Growing up I didn't think about my health. I played sports, danced, and ate the balanced meals my mom served. I was healthy. But after my sophomore year of high school I went through my first break up. He was older and moving on, and since I couldn't control that situation I decided to control something else: my food. I started watching my portions and spending time on the elliptical, and I loved the compliments I began to receive.
However, soon my healthy habits took a turn for the worse. My mind succumbed to anorexia, and when the doctor weighed me a year later I was only 100 pounds. Obviously that was far too low for my 5-foot-6 frame, so I began seeing a nutritionist. I would gain some weight and then lose it again, struggling immensely with my fear of certain foods and my anxiety in social situations.
My eating disorder continued into my freshman year of college. I was uptight, lonely, and miserable to be around. I felt like I was eating so much, but my body was requiring a lot to repair itself. Finally during my sophomore year I found a group of girls that I clicked with, started anti-anxiety medication, and started to take my life back.
It was incredible to let myself have fun again. I went to tailgates and parties and got frozen yogurt at the dining hall. I eventually achieved a healthy weight, but unfortunately a new problem had developed. I was so used to telling myself "just eat it," that I continued to do so even when I no longer needed to. By the beginning of my senior year I was 30 pounds heavier than I wanted to be.
Though I was happy to have recovered from anorexia, my new weight left me embarrassed and totally uncomfortable in my skin. When I tried to cut calories during the day I ended up binging at night. I felt hopeless.
Desperate, I started to learn more about nutrition. I starting reading healthy living blogs and saw vibrant, fit women that challenged their bodies with exercise and ate big, whole meals. Inspired, I made the decision to make some changes myself. I started running and lifting weights, and I cut out all of the awful diet foods I had been eating. Instead I ate oatmeal with almond butter, sweet potatoes and black beans, Greek yogurt, and lots of smoothies: REAL food.
When the weight started falling off me, my friends were worried I was slipping back into my eating disorder habits. In reality, I was just finally treating my body with the respect it deserved. I've now maintained my "happy healthy weight" for over two years.
After I graduated college I started a blog to share my new passion for health with others. I also became a Certified Holistic Health Coach through the Institute for Integrative Nutrition and help my clients find their perfect version of health.
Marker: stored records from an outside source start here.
(** [bs_write32] does not mask the first half when it writes the second. *)
Lemma bs_write32_stream s v : bs_wf s -> 0 <= v < 2 ^ 32 ->
  bs_wf (bs_write32 WORD_SIZE s v) /\ stream (bs_write32 WORD_SIZE s v) = stream s ++ bits 32 v.
Proof.
  intros Hs Hv. unfold bs_write32.
  assert (0 <= v >> 16 < 2 ^ 16) as Hh.
  { rewrite Z.shiftr_div_pow2 by lia. split; [apply Z.div_pos; lia|apply Z.div_lt_upper_bound; lia]. }
  assert (0 <= 16 <= max_count WORD_SIZE) as Hm by (unfold max_count; destruct (_ =? _); lia).
  destruct (bs_write_stream s 16 (v >> 16) Hs Hm Hh) as [H1 E1].
  destruct (bs_write_over _ 16 v H1 Hm) as [H2 E2].
  { apply (over_ok_self _ (stream s) 16); [exact E1|exact Hh]. }
  split; [exact H2|]. rewrite E2, E1, <- app_assoc. f_equal.
  change 32%nat with (16 + 16)%nat. by rewrite bits_add.
Qed.

(** Writing a single bit. *)
Lemma bs_write1_stream s b :
  bs_wf s -> 0 <= b < 2 ->
  bs_wf (bs_write1 WORD_SIZE s b) /\ stream (bs_write1 WORD_SIZE s b) = stream s ++ bits 1 b.
Proof.
  intros Hwf Hb. pose proof Hwf as [Hp Hl]. unfold bs_write1.
  set (cur := sword WORD_SIZE (_ .| _)).
  assert (stream s ++ bits 1 b = bytes_bits (written s)
            ++ bits (pending WORD_SIZE s + 1) cur) as ->.
  { unfold stream, Bs.stream. rewrite <- app_assoc. f_equal. unfold cur, sword.
    symmetry. apply (bits_push_sw (8 * WORD_SIZE) _ 1); [unfold pending; lia|].
    change (2 ^ Z.of_nat 1) with 2. lia. }
  destruct (Z.eqb_spec (i_left s - 1) (WORD_SIZE * 8 - 32)) as [E|E].
  - split; [split; bs_simpl; lia|]. unfold stream, Bs.stream, written; bs_simpl.
    unfold st32. rewrite le_bytes_endian_fix32.
    rewrite (written_store (p_start s) (p s) 4) by
      (try apply be_bytes_range; try rewrite length_be_bytes; lia).
    change (take (Z.to_nat 4) (be_bytes 4 cur)) with (be_bytes 4 cur).
    rewrite bytes_bits_app, be_bytes_bits, <- app_assoc. f_equal.
    change (8 * 4)%nat with 32%nat.
    replace (pending WORD_SIZE s + 1)%nat with 32%nat by (unfold pending; lia).
    replace (pending _ _) with 0%nat by (unfold pending; bs_simpl; lia).
    apply app_nil_r.
  - split; [split; bs_simpl; lia|]. unfold stream, Bs.stream, written; bs_simpl.
    do 2 f_equal. unfold pending; bs_simpl. lia.
Qed.

(** Flushing pads the stream with zero bits up to a byte boundary and leaves
    nothing pending. *)
Lemma bs_flush_stream s :
  p_start s <= p s -> 8 * WORD_SIZE - 32 <= i_left s <= 8 * WORD_SIZE ->
  bs_wf (bs_flush WORD_SIZE s) /\ pending WORD_SIZE (bs_flush WORD_SIZE s) = 0%nat /\
  stream (bs_flush WORD_SIZE s) = stream s ++ replicate (Z.to_nat (i_left s mod 8)) false.
Proof.
  intros Hp Hl. unfold bs_flush.
  pose proof (Z.div_mod (i_left s) 8) as D. pose proof (Z.mod_pos_bound (i_left s) 8).
  assert (0 <= i_left s / 8 <= WORD_SIZE) as Hd.
  { destruct word_ok; subst WORD_SIZE; lia. }
  split; [split; bs_simpl; lia|]. split; [unfold pending; bs_simpl; lia|].
  unfold stream, Bs.stream, written; bs_simpl. unfold st_word. rewrite le_bytes_word.
  rewrite (written_store (p_start s) (p s)) by
    (try apply be_bytes_range; try rewrite length_be_bytes; lia).
  rewrite bytes_bits_app, be_bytes_firstn, be_bytes_bits, <- !app_assoc by lia. f_equal.
  replace (pending _ {| p_start := _ |}) with 0%nat by (unfold pending; bs_simpl; lia).
  rewrite app_nil_r, <- bits_0.
  replace (8 * Z.to_nat (WORD_SIZE - i_left s / 8))%nat
    with (pending WORD_SIZE s + Z.to_nat (i_left s mod 8))%nat by (unfold pending; lia).
  rewrite <- bits_shiftl. apply bits_ext. intros i Hi. unfold sword, pending in *.
  rewrite Z.shiftr_spec, testbit_sw, Z.shiftl_spec, Z.shiftl_spec by lia. f_equal. lia.
Qed.

(** Filling [r] of the free bits of [cur_bits] without storing. *)
Lemma set_cur_stream s r b :
  bs_wf s -> 0 <= r <= i_left s -> 0 <= b < 2 ^ r ->
  stream (set_cur s (sword WORD_SIZE (sword WORD_SIZE (cur_bits s << r) .| b)) (i_left s - r))
  = stream s ++ bits (Z.to_nat r) b.
Proof.
  intros [Hp Hl] Hr Hb. unfold stream, Bs.stream, written, set_cur; bs_simpl.
  rewrite <- app_assoc. f_equal. unfold sword.
  replace (pending _ {| p_start := _ |}) with (pending WORD_SIZE s + Z.to_nat r)%nat
    by (unfold pending; bs_simpl; lia).
  pose proof (bits_push_sw (8 * WORD_SIZE) (pending WORD_SIZE s) (Z.to_nat r) (cur_bits s) b) as X.
  rewrite Z2Nat.id in X by lia. apply X; [unfold pending|]; lia.
Qed.

Lemma land_7 x : x .& 7 = x mod 8.
Proof. exact (Z.land_ones x 3 ltac:(lia)). Qed.

Lemma land_not_7 x : x .& Z.lnot 7 = x - x mod 8.
Proof.
  change 7 with (Z.ones 3). rewrite <- Z.ldiff_land, Z.ldiff_ones_r by lia.
  rewrite Z.shiftr_div_pow2, Z.shiftl_mul_pow2 by lia. change (2 ^ 3) with 8.
  pose proof (Z.div_mod x 8). lia.
Qed.

Lemma sword_shiftl_lor_0 x : sword WORD_SIZE x = sword WORD_SIZE (sword WORD_SIZE x .| 0).
Proof.
  rewrite Z.lor_0_r. unfold sword. apply sw_uw.
  destruct word_ok; subst; rewrite sw_mod by lia; done.
Qed.

(** Aligning fills the last byte with zero (one) bits and stores it. *)
Lemma bs_align_stream s (one : bool) :
  bs_wf s ->
  let s' := if one then bs_align_1 WORD_SIZE s else bs_align_0 WORD_SIZE s in
  bs_wf s' /\ pending WORD_SIZE s' = 0%nat /\
  stream s' = stream s ++ replicate (Z.to_nat (i_left s mod 8)) one.
Proof.
  intros Hwf. pose proof Hwf as [Hp Hl]. unfold bs_align_0, bs_align_1. cbv zeta.
  rewrite land_7, land_not_7. set (r := i_left s mod 8) in *.
  assert (0 <= r < 8) as Hr by (apply Z.mod_pos_bound; lia).
  assert ((i_left s - r) mod 8 = 0) as Hr0.
  { unfold r. pose proof (Z.div_mod (i_left s) 8).
    symmetry. apply (Z.mod_unique _ _ (i_left s / 8)); lia. }
  assert (8 * WORD_SIZE - 32 <= i_left s - r) as Hmin.
  { pose proof (Z.div_mod (i_left s) 8). pose proof (Z.div_mod (i_left s - r) 8).
    destruct word_ok; subst WORD_SIZE; lia. }
  unfold i2b. destruct (Z.eqb_spec r 0) as [E|E]; cbn [negb].
  - destruct (bs_flush_stream s) as (H1 & H2 & H3); [lia|lia|]. fold r in H3.
    rewrite E in H3. rewrite E. by destruct one.
  - set (ones := if one then 2 ^ r - 1 else 0).
    assert (0 <= ones < 2 ^ r) as Hones by (pose proof (pow2_pos r); unfold ones; destruct one; lia).
    assert (bits (Z.to_nat r) ones = replicate (Z.to_nat r) one) as Hb.
    { unfold ones. destruct one; [|apply bits_0].
      rewrite <- (Z2Nat.id r) at 2 by lia. apply bits_ones. }
    pose proof (set_cur_stream s r ones Hwf ltac:(lia) Hones) as Hs.
    set (s1 := set_cur _ _ _) in Hs.
    replace (if one then _ else _) with (bs_flush WORD_SIZE s1).
    2: { unfold s1, ones. destruct one.
         - by rewrite Z.shiftl_1_l.
         - by rewrite <- sword_shiftl_lor_0. }
    destruct (bs_flush_stream s1) as (H1 & H2 & H3); [done|unfold s1, set_cur; bs_simpl; lia|].
    split; [done|]. split; [done|]. rewrite H3, Hs, Hb.
    unfold s1, set_cur; bs_simpl. rewrite Hr0. apply app_nil_r.
Qed.
End Refinement.
(* ===== verification/Quant.v ===== *)
(** * Quantisation and coefficient scans of x264 (common/quant.c)

    Coefficient blocks are flat arrays of [int16_t], indexed from 0 in memory
    order, as the C code walks them ([dct[0][i]]). *)
From S2P Require Import Prelude.

Definition QUANT_ONE (coef mf f : Z) : Z :=
  if 0 <? coef
  then s16 (s32 (s32 (f + coef) * mf) >> 16)
  else s16 (- (s32 (s32 (f - coef) * mf) >> 16)).

Definition quant_8x8 (dct mf bias : Z -> Z) : Z -> Z :=
  for_ 64 0 (fun i dct => upd dct i (QUANT_ONE (dct i) (mf i) (bias i))) dct.

Definition quant_4x4 (dct mf bias : Z -> Z) : Z -> Z :=
  for_ 16 0 (fun i dct => upd dct i (QUANT_ONE (dct i) (mf i) (bias i))) dct.

Definition quant_4x4_dc (dct : Z -> Z) (mf bias : Z) : Z -> Z :=
  for_ 16 0 (fun i dct => upd dct i (QUANT_ONE (dct i) mf bias)) dct.

Definition quant_2x2_dc (dct : Z -> Z) (mf bias : Z) : Z -> Z :=
  let dct := upd dct 0 (QUANT_ONE (dct 0) mf bias) in
  let dct := upd dct 1 (QUANT_ONE (dct 1) mf bias) in
  let dct := upd dct 2 (QUANT_ONE (dct 2) mf bias) in
  upd dct 3 (QUANT_ONE (dct 3) mf bias).

(** [dequant_mf[i_mf][y][x]] of a [w]x[w] block is [dequant_mf i_mf (w * y + x)]. *)
Definition DEQUANT_SHL (w : Z) (dequant_mf : Z -> Z -> Z) (i_mf i_qbits y x : Z) (dct : Z -> Z) : Z -> Z :=
  upd dct (w * y + x) (s16 (s32 (s32 (dct (w * y + x) * dequant_mf i_mf (w * y + x)) << i_qbits))).

Definition DEQUANT_SHR (w : Z) (dequant_mf : Z -> Z -> Z) (i_mf i_qbits f y x : Z) (dct : Z -> Z) : Z -> Z :=
  upd dct (w * y + x)
    (s16 (s32 (s32 (dct (w * y + x) * dequant_mf i_mf (w * y + x)) + f) >> (- i_qbits))).
(** * The state *)
Record x264_t := X264 {
  (* h->sh, h->sps, h->pps, h->param *)
  sh_i_type : Z;
  b_mbaff : bool;
  i_profile_idc : Z;
  b_transform_8x8_mode : bool;
  b_direct8x8_inference : bool;
  b_psub8x8 : bool;                  (* param.analyse.inter & X264_ANALYSE_PSUB8x8 *)
  (* h->mb *)
  i_type : Z;
  i_partition : Z;
  i_sub_partition : Z -> Z;
  b_transform_8x8 : Z;
  b_interlaced : Z;
  i_mb_y : Z;
  i_mb_xy : Z;
  i_mb_stride : Z;
  mb_type : Z -> Z;
  i_cbp_luma : Z;
  i_cbp_chroma : Z;
  i_qp : Z;
  i_last_qp : Z;
  i_intra16x16_pred_mode : Z;
  i_chroma_pred_mode : Z;
  i_fref : Z -> Z;                   (* mb.pic.i_fref *)
  (* h->mb.cache *)
  intra4x4_pred_mode : Z -> Z;
  non_zero_count : Z -> Z;
  cache_ref : Z -> Z -> Z;           (* [i_list] [position] *)
  cache_mv : Z -> Z -> Z * Z;
  (* h->dct *)
  luma4x4 : Z -> Z -> Z;
  luma8x8 : Z -> Z -> Z;
  luma16x16_dc : Z -> Z;
  chroma_dc : Z -> Z -> Z
}.

Definition set_non_zero_count (h : x264_t) (i v : Z) : x264_t :=
  match h with
  | X264 a1 a2 a3 a4 a5 a6 a7 a8 a9 a10 a11 a12 a13 a14 a15 a16 a17 a18 a19 a20 a21 a22 a23
      nnz a25 a26 a27 a28 a29 a30 =>
      X264 a1 a2 a3 a4 a5 a6 a7 a8 a9 a10 a11 a12 a13 a14 a15 a16 a17 a18 a19 a20 a21 a22 a23
        (upd nnz i (u8 v)) a25 a26 a27 a28 a29 a30
  end.

Definition set_i_qp (h : x264_t) (v : Z) : x264_t :=
  match h with
  | X264 a1 a2 a3 a4 a5 a6 a7 a8 a9 a10 a11 a12 a13 a14 a15 a16 a17 _ a19 a20 a21 a22 a23
      a24 a25 a26 a27 a28 a29 a30 =>
      X264 a1 a2 a3 a4 a5 a6 a7 a8 a9 a10 a11 a12 a13 a14 a15 a16 a17 v a19 a20 a21 a22 a23
        a24 a25 a26 a27 a28 a29 a30
  end.
(** The parameters the headers depend on. *)
Record x264_param_t := Param {
  pr_i_width : Z; pr_i_height : Z; pr_i_level_idc : Z;
  pr_i_sar_width : Z; pr_i_sar_height : Z; pr_i_overscan : Z; pr_i_vidformat : Z; pr_b_fullrange : Z;
  pr_i_colorprim : Z; pr_i_transfer : Z; pr_i_colmatrix : Z; pr_i_chroma_loc : Z;
  pr_i_fps_num : Z; pr_i_fps_den : Z;
  pr_i_frame_reference : Z; pr_i_keyint_max : Z; pr_i_bframe : Z; pr_b_bframe_pyramid : bool;
  pr_b_cabac : bool; pr_b_interlaced : bool; pr_i_cqm_preset : Z;
  pr_cqm_4iy : list Z; pr_cqm_4ic : list Z; pr_cqm_4py : list Z; pr_cqm_4pc : list Z;
  pr_cqm_8iy : list Z; pr_cqm_8py : list Z;
  pr_inter : Z; pr_b_transform_8x8 : bool; pr_b_weighted_bipred : bool; pr_i_direct_8x8_inference : Z;
  pr_i_chroma_qp_offset : Z; pr_i_mv_range : Z;
  pr_i_rc_method : Z; pr_i_qp_constant : Z
}.

Record crop_t := Crop { i_left_ : Z; i_right : Z; i_top : Z; i_bottom : Z }.

Record vui_t := Vui {
  b_aspect_ratio_info_present : bool; i_sar_width : Z; i_sar_height : Z;
  b_overscan_info_present : bool; b_overscan_info : bool;
  b_signal_type_present : bool; i_vidformat : Z; b_fullrange : bool;
  b_color_description_present : bool; i_colorprim : Z; i_transfer : Z; i_colmatrix : Z;
  b_chroma_loc_info_present : bool; i_chroma_loc_top : Z; i_chroma_loc_bottom : Z;
  b_timing_info_present : bool; i_num_units_in_tick : Z; i_time_scale : Z; b_fixed_frame_rate : bool;
  b_bitstream_restriction : bool; b_motion_vectors_over_pic_boundaries : bool;
  i_max_bytes_per_pic_denom : Z; i_max_bits_per_mb_denom : Z;
  i_log2_max_mv_length_horizontal : Z; i_log2_max_mv_length_vertical : Z;
  i_num_reorder_frames : Z; i_max_dec_frame_buffering : Z
}.

Record x264_sps_t := Sps {
  sps_i_id : Z; sps_i_profile_idc : Z; sps_i_level_idc : Z;
  b_constraint_set0 : bool; b_constraint_set1 : bool; b_constraint_set2 : bool;
  i_log2_max_frame_num : Z; i_poc_type : Z; i_log2_max_poc_lsb : Z;
  b_delta_pic_order_always_zero : bool; i_offset_for_non_ref_pic : Z; i_offset_for_top_to_bottom_field : Z;
  i_offset_for_ref_frame : list Z;   (* i_num_ref_frames_in_poc_cycle entries *)
  i_num_ref_frames : Z; b_gaps_in_frame_num_value_allowed : bool;
  i_mb_width : Z; i_mb_height : Z; b_frame_mbs_only : bool; b_mb_adaptive_frame_field : bool;
  b_direct8x8_inference : bool;
  b_crop : bool; crop : crop_t; b_vui : bool; vui : vui_t;
  b_qpprime_y_zero_transform_bypass : bool
}.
I still struggle with body image issues like every other girl, but I have learned how to keep myself feeling happy and strong.
Clare Brady will continue to share her story with FitDay, as well as provide tips, thoughts, and ideas that have worked for her. Next week, she'll share how she manages to balance her busy life with plenty of exercise and maintain a nutritious diet.
Clare Brady is a Healthy Living Blogger currently living in Dallas, Texas but originally from St. Louis, Missouri. On her blog, Fitting It All In, Clare shares her experiences with living a healthy lifestyle while balancing a busy schedule. Currently she is working full-time as advertising account executive, seeing clients as a Certified Holistic Health Coach, exercising often, cooking as much as possible, and making sure to spend time with friends. You can find Clare on Twitter, Facebook, and YouTube.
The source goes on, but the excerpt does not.